С этими словами он закрыл дверь, но Ягуся, сквозь щель запирающихся дверей, взглядом попрощалась с Яном. Ян ушел гораздо более спокойным, убаюканный ее голубым взором.

— Что ты думаешь относительно доктора? — спросил Мамонич, когда выходили со двора.

— Ничего не понимаю, сумасшествие, оригинальность, какой-то расчет…

— Подожди еще составлять окончательное мнение.

— Доктор, как вижу, богат?

— Никто ничего не знает. Ходят о нем самые противоречивые слухи: одни утверждают, что у него сокровища Креза; другие говорят, что он вожак разбойничьей шайки; третьи, что он беден, что даже в долгах. Он сам постоянно жалуется на свою бедность. Живет скромно; все его богатство в этих коллекциях, которые ты видел.

— Но и это чего-нибудь стоит.

— Конечно, — сказал Тит, — для знатока…

— Непонятная личность.

В раздумье дошли до дверей Яна и пожатием руки попрощались. Ян нашел у себя лакея каштелянши, который попросил его завтра по важному делу явиться во дворец Огинских, где она до сих пор жила.

Утром Мамонич как всегда пришел и застал Яна в жаркой борьбе с самим собою — идти или не идти во дворец Огинских. Он знал, что Тит скажет ему: "Не ходи"; поэтому, ничего ему не говоря о приглашении, около полудня, все еще борясь с собой, оделся и вышел из дому, не зная, куда пойти. Пошел во дворец Огинских!

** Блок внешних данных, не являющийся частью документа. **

Lemma only_late_step rt l rt' : rt_inv rt -> only_late rt -> woken_step rt l rt' -> only_late rt'.
Proof.
  destruct l as [a evs]. intros Hrt Hl [[_ Hs] _] Hf tid task Ht. cbn [fst snd] in Hs.
  destruct a; cbn [rstep] in Hs.
  - unfold reserve_task in Hs. case_decide; [|done]. injection Hs as <- <-. cbn in Ht.
    rewrite lookup_insert in Ht. case_decide; [by injection Ht as <-|by eapply Hl].
  - unfold admit_task in Hs. destruct (tasks rt !! tid0) as [x|]; [|done]. cbn [mbind option_bind] in Hs.
    destruct (t_state x); try done. case_decide; [|done]. pose proof (ri_stage rt Hrt) as Hst.
    unfold register in Hs. destruct (rt_closed rt).
    + injection Hs as <- <-. cbn in Ht. apply lookup_delete_Some in Ht as [_ Ht]. by eapply Hl.
    + case_decide; injection Hs as <- <-; cbn in Hf; by rewrite Hf in Hst; destruct Hst.
  - unfold spawn_task in Hs. destruct (tasks rt !! tid0) as [x|] eqn:Hx; [|done]. cbn [mbind option_bind] in Hs.
    destruct (t_state x) eqn:Hst; try done. injection Hs as <- <-. by rewrite (Hl Hf tid0 x Hx) in Hst.
  - unfold poll_task in Hs. destruct (tasks rt !! tid0) as [x|] eqn:Hx; [|done]. cbn [mbind option_bind] in Hs.
    destruct (t_state x) eqn:Hst; try done.
    destruct (select_poll _ _ _); injection Hs as <- <-; [by rewrite (Hl Hf tid0 x Hx) in Hst|by eapply Hl].
  - unfold answer_task in Hs. destruct (tasks rt !! tid0) as [x|] eqn:Hx; [|done]. cbn [mbind option_bind] in Hs.
    destruct (t_state x) eqn:Hst; try done. destruct (locked rt); [done|].
    assert (freeing rt' = freeing rt) as Hf'.
    { destruct (retire rt (t_req x)).2; [by apply on_queue_some in Hs as (w & qevs & _ & -> & _)|].
      destruct (pending_drop _ _); by simplify_eq. }
    rewrite Hf' in Hf. by rewrite (Hl Hf tid0 x Hx) in Hst.
  - destruct (locked rt); [done|]. injection Hs as <- <-. unfold cancel in *. destruct (pending rt !! req_id); by eapply Hl.
  - unfold drain_begin in Hs. destruct (freeing rt); try done. case_decide; by simplify_eq.
  - unfold drain_one in Hs. destruct (freeing rt) as [|[|[] ]| |]; try done.
    by apply on_queue_some in Hs as (w & qevs & _ & -> & _).
  - unfold drain_end in Hs. destruct (freeing rt) as [|[|]| |]; try done.
    by apply on_queue_some in Hs as (w & qevs & _ & -> & _).
  - unfold waited in Hs. case_decide as He; [|done]. destruct (freeing rt); try done. injection Hs as <- <-.
    cbn in Ht. by rewrite He in Ht.
  - apply on_queue_some in Hs as (w & qevs & _ & -> & _). by eapply Hl.
  - apply on_queue_some in Hs as (w & qevs & _ & -> & _). by eapply Hl.
Qed.

Lemma run_only_late rt ls rt' :
  rt_inv rt -> freeing rt <> Open -> only_late rt -> run woken_step rt ls rt' -> only_late rt'.
Proof.
  intros Hrt Hf Hl Hr. induction Hr as [rt|rt ls rt1 l rt2 Hr IH Hs]; [done|].
  destruct (run_shuts rt ls rt1 Hrt Hf Hr) as (Hrt1 & _). eapply only_late_step; [exact Hrt1|by apply IH|exact Hs].
Qed.

(** Until it is freed the runtime can always go on, with no operation ready. *)
Lemma shutdown_goes_on rt :
  rt_inv rt -> freeing rt <> Open -> freeing rt <> Freed ->
  exists a evs rt', works a = true /\ unready a /\ woken_step rt (a, evs) rt'.
Proof.
  intros Hrt Ho Hf. destruct (freeing rt) as [|rest| |] eqn:Hst; try done.
  - pose proof Hst as Hst'. destruct (drain_all rest rt Hrt Hst) as (ls & rt1 & Hr & Hlen & _ & _ & _ & Hall).
    destruct ls as [|[a evs] ls]; [done|]. apply (run_split _ _ [(a, evs)] ls) in Hr as (rt2 & Hr & _).
    apply (run_snoc_inv _ _ []) in Hr as (rt3 & Hn & Hs). apply run_nil_inv in Hn as ->.
    apply Forall_cons in Hall as [Ha _]. cbn in Ha. exists a, evs, rt2.
    destruct Ha as [-> | ->]; (split; [done|]; split; [done|]; by split).
  - destruct (decide (tasks rt = ∅)) as [He|He].
    + exists RWaited, [EvFreed], (set_freeing Freed rt). split; [done|]. split; [done|]. split; [|done].
      split; [done|]. cbn. unfold waited. by rewrite decide_True, Hst.
    + destruct (map_choose _ He) as (tid & [r [|tok|tok|tok p]] & Ht).
      * destruct (waiting_refuse rt tid r Hrt Hst Ht) as [token Hs]. eexists _, _, _. split; [|split; [|by split; [exact Hs|]]]; done.
      * pose proof (waiting_spawn rt tid r tok Ht) as Hs. eexists _, _, _. split; [|split; [|by split; [exact Hs|]]]; done.
      * destruct (waiting_poll rt tid r tok Hrt Hst Ht) as [_ Hs]. eexists _, _, _. split; [|split; [|split; [exact Hs|]]]; [done|done|].
        cbn. intros Hx. apply (f_equal (lookup tid)) in Hx. rewrite lookup_insert_eq, Ht in Hx. done.
      * destruct (waiting_answer rt tid r tok p Hrt Hst Ht) as (rt' & Hs & _). eexists _, _, _. split; [|split; [|by split; [exact Hs|]]]; done.
Qed.

End lemmas.

(** ** A sample schedule: one request succeeds, one is caught by the shutdown *)

Definition sample_rt : RuntimeEntry Table :=
  {| q := sample_world; pending := ∅; rt_closed := false; tokens := ∅; tasks := ∅;
     freeing := Open |}.
Definition sample_requests : list raction :=
  [RReserve 1 5; RRegister 1 1; RSpawn 1; RReserve 2 7; RRegister 2 2; RSpawn 2;
   RPoll 1 (Some (Done (pending_ack 5))); RAnswer 1; RReserve 3 7;
   RDrain [(7, 2%positive)]; RDrainOne; RDrainEnd; RPoll 2 None; RAnswer 2].
Definition sample_rt_state (n : nat) : RuntimeEntry Table :=
  default sample_rt (fst <$> exec rstep sample_rt (take n sample_requests)).
Definition sample_rt_trace (n : nat) : list (raction * list revent) :=
  default [] (snd <$> exec rstep sample_rt (take n sample_requests)).

Lemma sample_rt_initial : runtime_initial sample_rt.
Proof. split; [apply sample_world_initial|done]. Qed.

Lemma sample_rt_prefix n : run runtime_step sample_rt (sample_rt_trace n) (sample_rt_state n).
Proof.
  unfold sample_rt_trace, sample_rt_state.
  pose proof (exec_run rstep raction_ok sample_rt (take n sample_requests)) as He.
  assert (exec_ok rstep raction_ok sample_rt (take n sample_requests)) as Hok.
  { do 15 (destruct n as [|n]; [vm_compute; intuition (congruence || naive_solver)|]).
    vm_compute; intuition (congruence || naive_solver). }
  destruct (exec _ _ _) as [[w ls]|]; simpl; [by apply He|constructor].
Qed.

(** ** Properties *)

Section properties.
Context {T : Type} `{HandleStore T}.
Implicit Types (rt : RuntimeEntry T).

(** C1 Every request is answered exactly once.  Along any interleaving of requests, operations
    that succeed, fail or panic, cancellations, pollers and shutdown: for every request id, the
    times it was registered are the completions with that id that pollers took, plus those still
    queued, plus one exactly while it is outstanding; a request is outstanding only while the
    pending table or the running drain holds it, and once the drain is over none is. *)
Theorem every_request_answered_once rt0 ls rt r :
  runtime_initial rt0 -> run runtime_step rt0 ls rt -> r <> PUSHED ->
  let evs := events (queue_trace (revents ls)) in
  registrations r (revents ls) =
    (answers r (taken evs) + answers r (queue (shared (q rt))) + outstanding r rt)%nat /\
  match freeing rt with
  | Open => outstanding r rt = if decide (is_Some (pending rt !! r)) then 1%nat else 0%nat
  | Draining rest => outstanding r rt = count (fun x => x.1 = r) rest
  | Waiting | Freed => outstanding r rt = 0%nat /\ closed (shared (q rt)) = true
  end.
Proof.
  intros H0 Hr Hne evs. pose proof (runtime_initial_inv _ H0) as Hrt0.
  pose proof (ri_stage rt (run_runtime_inv _ _ _ Hrt0 Hr)) as Hstage.
  destruct H0 as ((Hq0 & _) & Hp & _ & _ & Hf).
  destruct (run_balanced rt0 ls rt r Hrt0) as [Hb Hq]; [|by rewrite Hq0|done..|].
  { intros r'. unfold outstanding, remaining. rewrite Hp, Hf, lookup_empty, count_nil.
    by rewrite decide_False by (by intros [? ?]). }
  fold evs in Hb, Hq. split.
  - rewrite Hb, Hq, answers_app. lia.
  - unfold outstanding, remaining.
    destruct (freeing rt); [rewrite count_nil; lia|..]; destruct Hstage as (_ & ? & ->);
      rewrite lookup_empty, decide_False by (by intros [? ?]); rewrite ?count_nil; auto.
Qed.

Какое дело могло быть у каштелянши? После странного прыжка из их дома, мог ли он опять туда войти? Должен ли он был не послушаться и отбросить то, что могло быть воззванием поздно опомнившегося сердца? Ему стыдно было людей, которые могли принять его за сумасшедшего. Несколько раз он подходил ко дворцу и возвращался; наконец, вооружившись отвагой, гордостью и равнодушием к насмешкам, если бы с ними встретился, быстро вошел на лестницу, прошел переднюю, не смея взглянуть на прислугу, и очутился в зале. Но здесь не было никого. Ничего не различая, он притворялся, что равнодушно рассматривает картины, развешанные по стенам, и прочие мелочи, когда зашелестело шелковое платье и вывело его из притворного занятия.

Он молча повернулся. Каштелянша стояла, надевая черные шелковые перчатки, и своим упорным взглядом посматривала на художника.

— Я велела вас пригласить, — начала она. — Мой портрет остался у моего прежнего мужа… хочу иметь другой.

— Я рад бы удовлетворить вашему приказанию, — ответил Ян, — но я убедился, что ваш портрет не представляет для меня ни легкой, ни вполне безопасной работы.

— Почему же она опасна? — ответила гордо устами и нежно глазами Эльвира. — Будете писать, будете писать, я хочу этого и жду.

— Нет, пани! — собираясь с храбростью, решительно произнес художник. — Я еще болен и едва поправляюсь, может быть никогда не верну утраченного здоровья. Мне велели отдыхать. Не зная причины приглашения, я явился согласно приказанию; но выполнить ваше желание, по крайней мере, теперь, я не в состоянии.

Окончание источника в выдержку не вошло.